Orides Fontela e a atenção às estranhezas de todos nós.
Num dos passeios pelas redes sociais nesses dias, me deparei com esse poema de Orides Fontela, a poeta paulista, de São João da Boa Vista, e que faleceu aos 58 anos em 1998.
Se vens a uma terra estranha
curva-te
se este lugar é esquisito
curva-te
se o dia é todo estranheza
submete-te
– és infinitamente mais estranho.
(Orides Fontela)
Como venho pensando bastante no tema da atenção, no quanto de atenção prestamos às coisas, esse poema foi direto para o meu coração e para cá, nessas linhas.
Já escrevi aqui há poucas semanas sobre o tema da atenção. Volto nele hoje, sob a luz desse poema, porque ilustra bastante uma reflexão sobre a forma como nos relacionamos com o que está à nossa volta, e a perspectiva sob a qual apreendemos a realidade.

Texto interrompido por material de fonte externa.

Lemma inv_take s t tx tm c wd ws :
  (n ≤ 64)%nat → Inv s → s_txs s !! t = Some tx → t_phase tx = Locking (length (t_writes tx)) →
  ws ≡ₚ t_writes tx →
  get_commit_ts (Z.of_nat (t_mach tx)) (s_tm s (t_mach tx)) = (tm, c, wd) → small c →
  Inv (set_tx (set_tm s (t_mach tx) tm) t (to_phase (set_writes tx ws) (Committing c 0))).
Proof.
  intros Hn Hi Ht Hp Hws Hget Hsm. set (m := t_mach tx) in *.
  destruct (iv_tx _ _ _ _ _ _ Hi t tx Ht) as [H1 H2 H3 H4 H4' H5 H6 H7].
  pose proof (ck_local _ _ _ _ _ (iv_clock _ _ _ _ _ _ Hi) m) as Hloc.
  unfold get_commit_ts, TSManager.get_commit_ts in Hget. injection Hget as <- <- _.
  assert (Hu : u64 (local_ts (s_tm s m) + 1) = local_ts (s_tm s m) + 1) by (apply uwrap_small; lia).
  set (s1 := set_tm s m _).
  assert (Hi1 : Inv s1).
  { apply inv_set_tm; [done|done|done| |apply (iv_clock _ _ _ _ _ _ Hi)]. cbn. rewrite Hu. destruct Hsm. lia. }
  assert (Hun : sees (t_vec tx) (word tx (local_ts (s_tm s m))) = false) by (by apply (fresh_unseen s)).
  assert (Hphase : claimed tx = t_writes tx ∧ held tx = t_writes tx)
    by (unfold claimed, held; rewrite Hp; by rewrite firstn_all).
  destruct Hphase as [Hcl Hhd]. rewrite Hcl in H6. rewrite Hhd in H7.
  split.
  - eapply clock_frame; [apply Hi1|done..|]. apply reported_frame with (s := s1) (t := t).
    + intros t' Hne. cbn. by rewrite lookup_insert_ne.
    + intros tx0 c0. cbn. rewrite Ht. intros [= <-]. by rewrite Hp.
    + intros tx0 c0. cbn. rewrite lookup_insert_eq. by intros [= <-].
  - intros t' tx'. cbn. intros [[<- <-]|[Hne Ht']]%lookup_insert_Some; apply tx_ok_set_tx;
      [|by apply (iv_tx _ _ _ _ _ _ Hi1)].
    split; try done; cbn.
    + intros w. rewrite Hws. apply H4'.
    + intros c. cbn. intros [= <-]. rewrite fn_lookup_insert. cbn. rewrite Hu. split_and!; [done|lia|done].
    + unfold claimed. cbn. unfold keys. by rewrite Hws.
    + unfold held. cbn. intros w. rewrite Hws. apply H7.
  - intros x t' Hl. destruct (iv_lock _ _ _ _ _ _ Hi1 x t' Hl) as (tx' & Ht' & Hx). cbn in Ht' |- *.
    destruct (decide (t = t')) as [<-|]; [|exists tx'; by rewrite lookup_insert_ne].
    rewrite Ht in Ht'. injection Ht' as <-. rewrite lookup_insert_eq. eexists. split; [done|].
    rewrite Hhd in Hx. unfold held. cbn. unfold keys. by rewrite Hws.
  - assert (Hnew : ∀ t' tx', s_txs s !! t' = Some tx' → t_mach tx' = m → counter tx' ≠ Some (local_ts (s_tm s m))).
    { intros t' tx' Ht' Hm' Hc'. destruct (to_counter _ _ _ _ _ (iv_tx _ _ _ _ _ _ Hi t' tx' Ht') _ Hc') as (_ & Hlt & _).
      rewrite Hm' in Hlt. lia. }
    intros t1 t2 tx1 tx2 c. cbn. intros [[<- <-]|[? Ht1]]%lookup_insert_Some [[<- <-]|[? Ht2]]%lookup_insert_Some; [done|..].
    + cbn. intros Hm [= <-] Hc. by destruct (Hnew t2 tx2 Ht2).
    + cbn. intros Hm Hc [= <-]. by destruct (Hnew t1 tx1 Ht1).
    + by apply (iv_uniq _ _ _ _ _ _ Hi).
  - intros x. eapply log_frame with (s := s1); [apply (iv_log _ _ _ _ _ _ Hi1)|done|done| |].
    + intros i. unfold info. cbn. rewrite Ht. cbn. unfold counter. by rewrite Hp.
    + split; [by intros ?%not_elem_of_nil|]. intros (tx0 & Ht0 & Hx). cbn in Ht0. rewrite Ht in Ht0.
      injection Ht0 as <-. unfold installed in Hx. rewrite Hp in Hx. by apply not_elem_of_nil in Hx.
Qed.
Definition fully_written (h : heap) (c : chunk) : bool := bool_decide (write_idx c = size_of h c).
Definition fully_read (h : heap) (c : chunk) : bool := bool_decide (read_idx c = size_of h c).

(** The [n] bytes of a block from position [i]. *)
Definition slice (b : bytes) (i n : nat) : bytes := take n (drop i b).

(** [memcpy(b + i, p, |p|)] *)
Definition overwrite (b : bytes) (i : nat) (p : bytes) : bytes := take i b ++ p ++ drop (i + length p) b.

Definition chunk_write (h : heap) (c : chunk) (p : bytes) : heap * chunk * nat :=
  let n_write := Nat.min (length p) (size_of h c - write_idx c) in
  (<[data c := overwrite (block h c) (write_idx c) (take n_write p)]> h,
   mkChunk (data c) (read_idx c) (write_idx c + n_write), n_write).

Definition chunk_read (h : heap) (c : chunk) (n : nat) : bytes * chunk * nat :=
  let n_read := Nat.min n (write_idx c - read_idx c) in
  (slice (block h c) (read_idx c) n_read, mkChunk (data c) (read_idx c + n_read) (write_idx c), n_read).

Definition chunk_peek (h : heap) (c : chunk) (n : nat) : bytes * nat :=
  let n_peek := Nat.min n (write_idx c - read_idx c) in (slice (block h c) (read_idx c) n_peek, n_peek).

Definition chunk_discard (c : chunk) (n : nat) : chunk * nat :=
  let n_discard := Nat.min n (write_idx c - read_idx c) in
  (mkChunk (data c) (read_idx c + n_discard) (write_idx c), n_discard).

(** The position handed out is a block and an index into it. *)
Definition chunk_set_bookmark (c : chunk) : (Z * nat) * chunk :=
  ((data c, write_idx c), mkChunk (data c) (read_idx c) (S (write_idx c))).

(** ** Operations of the queue *)

Definition content_size_slow (cs : list chunk) : nat := sum_list_with content_size cs.

Definition empty (m : Marshal) : bool := bool_decide (content_size_ m = 0%nat).

(** [assert(empty() || (head_ != nullptr && !head_->fully_read()))] *)
Definition head_ok (h : heap) (m : Marshal) : bool :=
  empty m || match chunks m with [] => false | c :: _ => negb (fully_read h c) end.

(** [Marshal::write]; [removelast] is the list before [tail_]. *)
Definition write (h : heap) (m : Marshal) (p : bytes) : result (heap * Marshal * nat) :=
  let n := length p in
  '(h, cs) ← match last (chunks m) with
    | None => let '(h, c) := chunk_new h (raw_bytes_copy p) n in Done (h, [c])
    | Some t =>
        if fully_written h t then
          let '(h, c) := chunk_new h (raw_bytes_copy p) n in Done (h, chunks m ++ [c])
        else
          let '(h, t, n_write) := chunk_write h t p in
          _ ← verify (bool_decide (0 < n_write)%nat);
          let cs := removelast (chunks m) ++ [t] in
          if decide (n_write < n)%nat then
            let '(h, c) := chunk_new h (raw_bytes_copy (drop n_write p)) (n - n_write) in Done (h, cs ++ [c])
          else Done (h, cs)
    end;
  let m := mkMarshal cs (i32 (write_cnt_ m + Z.of_nat n)) (content_size_ m + n) in
  _ ← verify (bool_decide (content_size_ m = content_size_slow cs));
  Done (h, m, n).

(** The loop of [Marshal::read]: the bytes read so far and the remaining chunks. *)
Fixpoint read_loop (fuel : nat) (h : heap) (cs : list chunk) (n : nat) (acc : bytes) : result (bytes * list chunk) :=
  match fuel with
  | O => Spin
  | S fuel =>
      match cs with
      | [] => Done (acc, cs)
      | c :: rest =>
          if decide (length acc < n ∧ 0 < content_size c)%nat then
            let '(bs, c, cnt) := chunk_read h c (n - length acc) in
            let cs := if fully_read h c then rest else c :: rest in
            if decide (cnt = 0%nat) then Done (acc, cs) else read_loop fuel h cs n (acc ++ bs)
          else Done (acc, cs)
      end
  end.

Definition read (h : heap) (m : Marshal) (n : nat) : result (bytes * Marshal) :=
  _ ← verify (head_ok h m);
  '(bs, cs) ← read_loop (S (S (length (chunks m)))) h (chunks m) n [];
  let n_read := length bs in
  _ ← verify (bool_decide (n_read ≤ content_size_ m)%nat);
  let m := mkMarshal cs (write_cnt_ m) (content_size_ m - n_read) in
  _ ← verify (bool_decide (content_size_ m = content_size_slow cs));
  _ ← verify (bool_decide (n_read ≤ n)%nat);
  _ ← verify (head_ok h m);
  Done (bs, m).

Fixpoint peek_loop (h : heap) (cs : list chunk) (n : nat) (acc : bytes) : bytes :=
  match cs with
  | [] => acc
  | c :: cs =>
      if decide (0 < n - length acc)%nat then
        let '(bs, cnt) := chunk_peek h c (n - length acc) in
        if decide (cnt = 0%nat) then acc else peek_loop h cs n (acc ++ bs)
      else acc
  end.

Definition peek (h : heap) (m : Marshal) (n : nat) : result bytes :=
  _ ← verify (head_ok h m);
  let bs := peek_loop h (chunks m) n [] in
  _ ← verify (bool_decide (length bs ≤ n)%nat);
  Done bs.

Quando você olha para alguém, o quanto você realmente sabe dessa pessoa? As pessoas, os lugares, o período de um dia, tudo está em contexto, ou para dizer de uma maneira mais filosófica, são dados ou limites da nossa existência. Tudo foi-nos colocado, de alguma maneira, e não podemos prescindir desses limites. As pessoas cruzam nossos caminhos, estamos em passagem ou alocados em determinados lugares, ou o tempo de um dia é exatamente o tempo que temos para as coisas que fazemos no cotidiano. A nós cabe estar nos lugares e nos movimentar nas relações.
Acho que o poema de Orides Fontela, cujo nome é "Iniciação" é, de fato, um bom começo para prestarmos atenção às coisas. Jamais conseguimos apreender de uma coisa a sua totalidade. Tudo sempre transcende a nossa compreensão imediata. E no entanto, à nossa frente estão pessoas e situações, e nós estamos sempre em movimento no emaranhado de dados que compõem a nossa vida. Muitas vezes a estranheza é exatamente a nossa impotência de compreensão para além dos sentidos no momento em que estamos vivendo a experiência.

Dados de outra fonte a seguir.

(** A length followed by that many elements. *)
Lemma put_sized_ok l s :
  Z.of_nat (length l) < 2 ^ 31 → Forall (valid c) l → st_ok s →
  ∃ s', (s ← put v64_codec (Z.of_nat (length l)) s; put_all c l s) = Done s' ∧ st_ok s' ∧
    st_content s' = st_content s ++ (Some <$> enc v64_codec (Z.of_nat (length l)) ++ enc_all l).
Proof.
  intros Hn Hl Hs.
  destruct (law_put (c:=v64_codec) (Z.of_nat (length l)) s) as (s1 & -> & Hs1 & Hc1); [apply size_valid; lia|done|].
  cbn [mbind result_bind]. destruct (put_all_ok l s1 Hl Hs1) as (s2 & -> & Hs2 & Hc2). exists s2.
  split; [done|]. split; [done|]. by rewrite Hc2, Hc1, fmap_app, app_assoc.
Qed.

Lemma get_sized_ok l s rest :
  Z.of_nat (length l) < 2 ^ 31 → Forall (valid c) l → st_ok s →
  st_content s = (Some <$> enc v64_codec (Z.of_nat (length l)) ++ enc_all l) ++ rest →
  ∃ s1 s2, get v64_codec s = Done (Z.of_nat (length l), s1) ∧ get_all c (length l) s1 = Done (l, s2) ∧
    st_ok s2 ∧ st_content s2 = rest.
Proof.
  intros Hn Hl Hs Hc. rewrite fmap_app, <-app_assoc in Hc.
  destruct (law_get (c:=v64_codec) _ s _ (size_valid (Z.of_nat (length l)) ltac:(lia)) Hs Hc) as (s1 & Hg & Hs1 & Hc1).
  destruct (get_all_ok l s1 rest Hl Hs1 Hc1) as (s2 & Hg2 & Hs2 & Hc2). eauto 10.
Qed.

#[export] Program Instance vector_lawful : Lawful (vector_codec c) := {|
  valid l := Z.of_nat (length l) < 2 ^ 31 ∧ Forall (valid c) l;
  enc l := enc v64_codec (Z.of_nat (length l)) ++ enc_all l;
|}.
Next Obligation. intros l s [Hn Hl] Hs. by apply put_sized_ok. Qed.
Next Obligation.
  intros l s rest [Hn Hl] Hs Hc. destruct (get_sized_ok l s rest Hn Hl Hs Hc) as (s1 & s2 & H1 & H2 & Hs2 & Hc2).
  cbn [get vector_codec]. rewrite H1. cbn [mbind result_bind]. rewrite Nat2Z.id, H2. eauto.
Qed.
End containers_lawful.

(** An iteration order visits every element once. *)
Class Enumerates (ord : gset Z → list Z) := enumerates s : ord s ≡ₚ elements s.

Lemma foldl_union (l : list Z) (X : gset Z) : foldl (λ v x, {[x]} ∪ v) X l = list_to_set l ∪ X.
Proof. revert X. induction l as [|x l IH]; intros X; cbn; [set_solver|]. rewrite IH. set_solver. Qed.

#[export] Program Instance set_lawful ord (c : codec Z) `{!Enumerates ord, !Lawful c} : Lawful (set_codec ord c) := {|
  valid v := Z.of_nat (size v) < 2 ^ 31 ∧ ∀ x, x ∈ v → valid c x;
  enc v := enc v64_codec (Z.of_nat (length (ord v))) ++ enc_all c (ord v);
|}.
Next Obligation.
  intros ord c Ho L v s [Hn Hv] Hs. assert (Hl : length (ord v) = size v) by by rewrite (enumerates v).
  destruct (put_sized_ok c (ord v) s) as (s' & Hp & Hrest); [lia| |done|].
  - rewrite (enumerates v), Forall_forall. intros x. rewrite elem_of_elements. apply Hv.
  - exists s'. split; [|done]. cbn [put set_codec]. by rewrite <-Hl.
Qed.
Next Obligation.
  intros ord c Ho L v s rest [Hn Hv] Hs Hc. assert (Hl : length (ord v) = size v) by by rewrite (enumerates v).
  destruct (get_sized_ok c (ord v) s rest) as (s1 & s2 & H1 & H2 & Hs2 & Hc2); [lia| |done|done|].
  - rewrite (enumerates v), Forall_forall. intros x. rewrite elem_of_elements. apply Hv.
  - exists s2. split; [|done]. cbn [get set_codec]. rewrite H1. cbn [mbind result_bind]. rewrite Nat2Z.id, H2. cbn.
    rewrite foldl_union. do 2 f_equal. apply set_eq. intros x.
    rewrite elem_of_union, elem_of_list_to_set, (enumerates v), elem_of_elements. set_solver.
Qed.

(** Maps are sent as key-value pairs in iteration order. *)
Section maps.
Context {V : Type} (ord : gset Z → list Z) `{!Enumerates ord}.

Definition items (v : gmap Z V) : list (Z * V) := omap (λ k, (k,.) <$> v !! k) (ord (dom v)).

Lemma items_keys v : (items v).*1 = ord (dom v).
Proof.
  unfold items. assert (Hl : ∀ k, k ∈ ord (dom v) → is_Some (v !! k)).
  { intros k. rewrite (enumerates (dom v)), elem_of_elements. apply elem_of_dom. }
  revert Hl. induction (ord (dom v)) as [|k l IH]; intros Hl; [done|]. cbn.
  destruct (Hl k) as [x Hx]; [by left|]. rewrite Hx. cbn. f_equal. apply IH. intros k' ?. apply Hl. by right.
Qed.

Então, a atenção não é um gesto de domínio da situação, mas de abertura a ela. Abertura a esse universo de coisas que nos foram postas e que esperam de nós, de alguma maneira, que possamos responder a elas com gestos e linguagem. Se tudo me parecer estranho, assustador ou difícil, mais difícil ainda se tornará a transposição da barreira que me separa do mundo. Mas quando eu me abro e me disponho a ver, ouvir, tocar e estabelecer contato, inicio possibilidades de narrativas, que não só diminuem a estranheza do mundo para mim, como também me aproximam da realidade tal como ela verdadeiramente é, e não só tal como existe na minha imaginação.

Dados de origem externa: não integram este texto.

Lemma union_graph_run g gra sv :
  graph_wf g → graph_wf gra → gra ≠ ∅ →
  ∃ G balls, union_graph site_id ord g gra sv = Done (G, balls) ∧ graph_wf G ∧
    (∀ u w, out_e G u w = join_rel (out_e g u w) (out_e gra u w)) ∧
    (∀ u, data_at G u =
          if decide (u ∈ dom gra) then fst ∘ trigger <$> merge_data sv (data_at g u) (data_at gra u)
          else data_at g u).
Proof.
  intros Hg Hgra Hne. unfold union_graph. rewrite bool_decide_eq_true_2 by done. cbn [verify mbind result_bind].
  assert (H0 : union_inv g gra sv [] g).
  { split; [done|by intros x ?%not_elem_of_nil..|by left|].
    intros x y. by rewrite decide_False by apply not_elem_of_nil. }
  pose proof (union_loop g gra sv [] g (ord (dom gra)) Hgra) as HL.
  destruct HL as [Hwf Hd Hdone Htodo Hout]; [intros x; by rewrite ord_elem|apply ord_nodup|done|].
  cbn [app] in *. set (G := foldl _ g (ord (dom gra))) in *.
  destruct (trigger_loop (ord (dom gra)) (G, [])) as (Hwf' & Hout' & Hdata'); [done|apply ord_nodup|].
  exists (foldl trigger_vertex (G, []) (ord (dom gra))).1, (foldl trigger_vertex (G, []) (ord (dom gra))).2.
  split; [f_equal; apply surjective_pairing|]. split; [done|]. split.
  - intros u w. rewrite Hout', Hout. case_decide as Hin; [done|].
    assert (out_e gra u w = None) as ->; [|by destruct (out_e g u w)].
    rewrite ord_elem in Hin. apply eq_None_not_Some. by intros ?%out_e_dom.
  - intros u. rewrite Hdata'. cbn [fst]. destruct (decide (u ∈ dom gra)) as [Hu|Hu].
    + rewrite decide_True by (by apply ord_elem). rewrite Hdone by (by apply ord_elem). done.
    + rewrite decide_False by (by rewrite ord_elem).
      assert (Hn : data_at gra u = None).
      { apply eq_None_not_Some. intros Hs. by apply Hu, data_at_dom. }
      destruct (Htodo u) as [->|[Hgn ->]]; [by rewrite ord_elem|done|congruence].
Qed.
End union_spec.

(** ** Properties *)

(** C24: [union_graph] is a join.  For well-formed graphs it always returns a
    well-formed graph (ids match, both ends of every edge agree) whose edge relations are the
    bitwise or of the two graphs' relations, and whose transactions are the two
    graphs' transactions with servers and status merged; whatever the iteration
    order of the containers. *)
Theorem union_graph_join site_id ord g gra is_server :
  (∀ s, ord s ≡ₚ elements s) → graph_wf g → graph_wf gra → gra ≠ ∅ →
  ∃ G balls, union_graph site_id ord g gra is_server = Done (G, balls) ∧ graph_wf G ∧
    (∀ u w, out_e G u w = join_rel (out_e g u w) (out_e gra u w)) ∧
    (∀ u, data_at G u =
          if decide (u ∈ dom gra)
          then fst ∘ trigger <$> merge_data site_id is_server (data_at g u) (data_at gra u)
          else data_at g u).
Proof. intros Hord. by apply union_graph_run. Qed.

(** Transactions 1 -> 2 known here (a read-write edge), 2 -> 3 and 1 -> 2
    (write-write) known there. *)
Definition sample_g1 : Graph := or_edge 1 2 2 (find_or_insert (find_or_insert ∅ 1 10) 2 20).
Definition sample_g2 : Graph :=
  or_edge 2 3 1 (or_edge 1 2 1 (find_or_insert (find_or_insert (find_or_insert ∅ 1 10) 2 20) 3 30)).

Lemma find_or_insert_wf g id ts : graph_wf g → graph_wf (find_or_insert g id ts).
Proof. intros Hg. unfold find_or_insert. destruct (g !! id) eqn:Hi; [done|]. by apply graph_wf_new. Qed.

Lemma sample_g1_wf : graph_wf sample_g1.
Proof.
  apply or_edge_wf; [|by apply (bool_decide_unpack _); vm_compute..].
  repeat apply find_or_insert_wf. apply graph_wf_empty.
Qed.
Lemma sample_g2_wf : graph_wf sample_g2.
Proof.
  apply or_edge_wf; [apply or_edge_wf|..];
    [|by apply (bool_decide_unpack _); vm_compute..].
  repeat apply find_or_insert_wf. apply graph_wf_empty.
Qed.

Lemma union_graph_join_witness :
  ∃ G balls, union_graph 7 elements sample_g1 sample_g2 false = Done (G, balls) ∧ graph_wf G ∧
    (∀ u w, out_e G u w = join_rel (out_e sample_g1 u w) (out_e sample_g2 u w)) ∧
    (∀ u, data_at G u =
          if decide (u ∈ dom sample_g2)
          then fst ∘ trigger <$> merge_data 7 false (data_at sample_g1 u) (data_at sample_g2 u)
          else data_at sample_g1 u).
Proof.
  apply union_graph_join; [done | apply sample_g1_wf | apply sample_g2_wf | done].
Defined.
Lemma to_list_fits v : vertex_fits v →
  Z.of_nat (length (to_list v)) < 2 ^ 31 ∧ Forall (valid edge_codec) (to_list v).
Proof.
  intros [_ Hd He]. unfold to_list. split.
  - rewrite length_fmap. pose proof (length_filter (λ w, w ∈ ret_set) (ord (dom (v_to v)))) as Hl.
    assert (length (ord (dom (v_to v))) = size (v_to v)) by (rewrite Hord; apply size_dom). lia.
  - rewrite Forall_fmap, Forall_forall. intros w [_ Hw]%list_elem_of_filter. rewrite Hord, elem_of_elements in Hw.
    apply elem_of_dom in Hw as [r Hr]. cbn. rewrite Hr. cbn. destruct (He w r Hr). split; [done|]. cbn. split; lia.
Qed.

Lemma put_vertex_ok u v s :
  u ∈ ret_set → g !! u = Some v → st_ok s →
  ∃ s', put_vertex (txn_id_ (v_data v)) (v_data v) (to_list v) s = Done s' ∧ st_ok s' ∧
    st_content s' = st_content s ++ (Some <$> enc_vertex u v).
Proof.
  intros Hu Hv Hs. pose proof (Hfits u v Hu Hv) as Hf. destruct (to_list_fits v Hf) as [Hl He].
  assert (Hid : txn_id_ (v_data v) = u) by (apply (gw_id _ Hg); unfold data_at; by rewrite Hv).
  unfold put_vertex, enc_vertex. rewrite Hid. pose proof (tf_id _ (vf_txn _ Hf)) as Hidv. rewrite Hid in Hidv.
  destruct (law_put (c:=uint_codec 8) u s Hidv Hs) as (s1 & -> & Hs1 & Hc1). cbn [mbind result_bind].
  destruct (put_txn_ok (v_data v) s1 (vf_txn _ Hf) Hs1) as (s2 & -> & Hs2 & Hc2). cbn [mbind result_bind].
  destruct (law_put (c:=int_codec 4) _ s2 (count_valid _ Hl) Hs2) as (s3 & -> & Hs3 & Hc3). cbn [mbind result_bind].
  destruct (put_all_ok edge_codec (to_list v) s3 He Hs3) as (s4 & -> & Hs4 & Hc4). exists s4. split; [done|].
  split; [done|]. by rewrite Hc4, Hc3, Hc2, Hc1, !fmap_app, !app_assoc.
Qed.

Penso que a estranheza da qual fala Orides é um pouco sobre o tanto que nós mesmos temos dificuldades em nos reconhecer no meio de tantas coisas que parecem não combinar nem um pouco com a vida que sonhamos levar. Mas o gesto da atenção, assim como a vontade de responder positivamente à realidade, são maneiras generosas de tornar o mundo mais familiar e a realidade um tanto mais possível de ser compreendida.
Curvar-se ao que nos parece estranho significa exercitar um gesto de humildade de responder à vida na linguagem que ela estabelece para nós — tempo, espaço e sujeitos simultâneos gerando significados à nossa existência, e nos tirando da nossa própria estranheza. Enquanto nos movimentamos em direção aos outros, os outros também se movem nas suas estranhezas e nas tentativas de responder às suas vidas, com suas dificuldades, muitas vezes em direção a nós. O quanto vamos saber se esses caminhos que se cruzam poderão se transformar em narrativas que se costuram com mais afinidade e menos estranheza, só poderemos saber mesmo com o correr do tempo e da vida, a partir do tanto de vontade e atenção que colocamos nela.